(** * f8a-pypi-insights: the training pipeline of [src/training/train.py]

    A shallow embedding of the functions of [train.py] and the properties
    of its identifier mapper, interaction-table builder, splitter,
    evaluator and artifact publisher.

    Conventions of the embedding:
    - a Python [int] is a [Z]; [len] is [Z.of_nat (length _)];
    - a raised exception is the left injection of [result];
    - a Python [dict] is an association list in insertion order
      ([dict_set] updates in place or appends, as [d[k] = v] does);
    - a Python [set] of ints is a [gset Z], [list(s)] is [elements s];
    - a pandas DataFrame is the list of its rows (the index is not used
      by any function of this file). *)

From Stdlib Require Import ZArith QArith.
From stdpp Require Import base list strings gmap sorting.

Close Scope Q_scope.
Open Scope Z_scope.

(** ** Python values and exceptions *)

(** Hashable scalars that occur as dictionary keys: package names are
    strings, package and manifest ids are ints. A [str] never compares
    equal to an [int]. *)
Inductive key :=
| KStr (s : string)
| KInt (n : Z).

#[global] Instance key_eq_dec : EqDecision key.
Proof. solve_decision. Defined.

#[global] Instance KStr_inj : Inj (=) (=) KStr.
Proof. by intros ?? [=]. Qed.

Inductive exn :=
| TypeError
| KeyError (k : key)
| ZeroDivisionError
| ValueError
| Exception (msg : string).

#[global] Instance exn_eq_dec : EqDecision exn.
Proof. solve_decision. Defined.

(** [inl e]: the call raised [e]; [inr a]: it returned [a]. *)
Definition result (A : Type) : Type := exn + A.

Definition Ok {A} (a : A) : result A := inr a.
Definition Raise {A} (e : exn) : result A := inl e.

#[global] Instance result_ret : MRet result := λ A a, inr a.
#[global] Instance result_bind : MBind result :=
  λ A B f m, match m with inl e => inl e | inr a => f a end.

(** A [for] loop whose body may raise: the first exception leaves the loop. *)
Fixpoint for_each {A B} (body : A → B → result A) (l : list B) (a : A) : result A :=
  match l with
  | [] => Ok a
  | b :: l' => a' ← body a b; for_each body l' a'
  end.

(** ** Dictionaries *)

(** [dict K V] is the type of the association lists from [K] to [V]. *)
Abbreviation dict K V := (list (K * V)).

Section dict.
Context {K V : Type} `{EqDecision K}.

Fixpoint dict_get (d : dict K V) (k : K) : option V :=
  match d with
  | [] => None
  | (k', v) :: d' => if decide (k' = k) then Some v else dict_get d' k
  end.

(** [k in d] *)
Definition dict_contains (d : dict K V) (k : K) : bool :=
  match dict_get d k with Some _ => true | None => false end.

(** [d[k] = v] *)
Fixpoint dict_set (d : dict K V) (k : K) (v : V) : dict K V :=
  match d with
  | [] => [(k, v)]
  | (k', v') :: d' =>
      if decide (k' = k) then (k', v) :: d' else (k', v') :: dict_set d' k v
  end.

Definition keys (d : dict K V) : list K := d.*1.
Definition values (d : dict K V) : list V := d.*2.
End dict.

(** [d[k]] on a dictionary with scalar keys: a missing key raises. *)
Definition getitem {V} (d : dict key V) (k : key) : result V :=
  match dict_get d k with
  | Some v => Ok v
  | None => Raise (KeyError k)
  end.

(** ** Identifier mapper *)

(** A manifest is the sequence of its package names. *)
Definition manifest := list string.

Definition package_step (st : dict key Z * Z) (package_name : string)
  : dict key Z * Z :=
  let '(package_id_dict, count) := st in
  if dict_contains package_id_dict (KStr package_name)
  then (package_id_dict, count)
  else (dict_set package_id_dict (KStr package_name) count, count + 1).

Definition generate_package_id_dict (manifest_list : list manifest) : dict key Z :=
  let package_id_dict : dict key Z := [] in
  let count := 0 in
  fst (fold_left (λ st manifest, fold_left package_step manifest st)
         manifest_list (package_id_dict, count)).

Definition package_set_of (package_id_dict : dict key Z) (manifest : manifest)
  : result (gset Z) :=
  for_each (λ package_set each_package,
              id ← getitem package_id_dict (KStr each_package);
              Ok ({[ id ]} ∪ package_set))
           manifest (∅ : gset Z).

★ ★ ★ ★

**Problem statement:**
Repeat word for word every line from the start of the entries to the line holding "([dict_set] updates in", inclusive, and nothing else.

**Answer area:**
(** * f8a-pypi-insights: the training pipeline of [src/training/train.py]

    A shallow embedding of the functions of [train.py] and the properties
    of its identifier mapper, interaction-table builder, splitter,
    evaluator and artifact publisher.

    Conventions of the embedding:
    - a Python [int] is a [Z]; [len] is [Z.of_nat (length _)];
    - a raised exception is the left injection of [result];
    - a Python [dict] is an association list in insertion order
      ([dict_set] updates in place or appends, as [d[k] = v] does);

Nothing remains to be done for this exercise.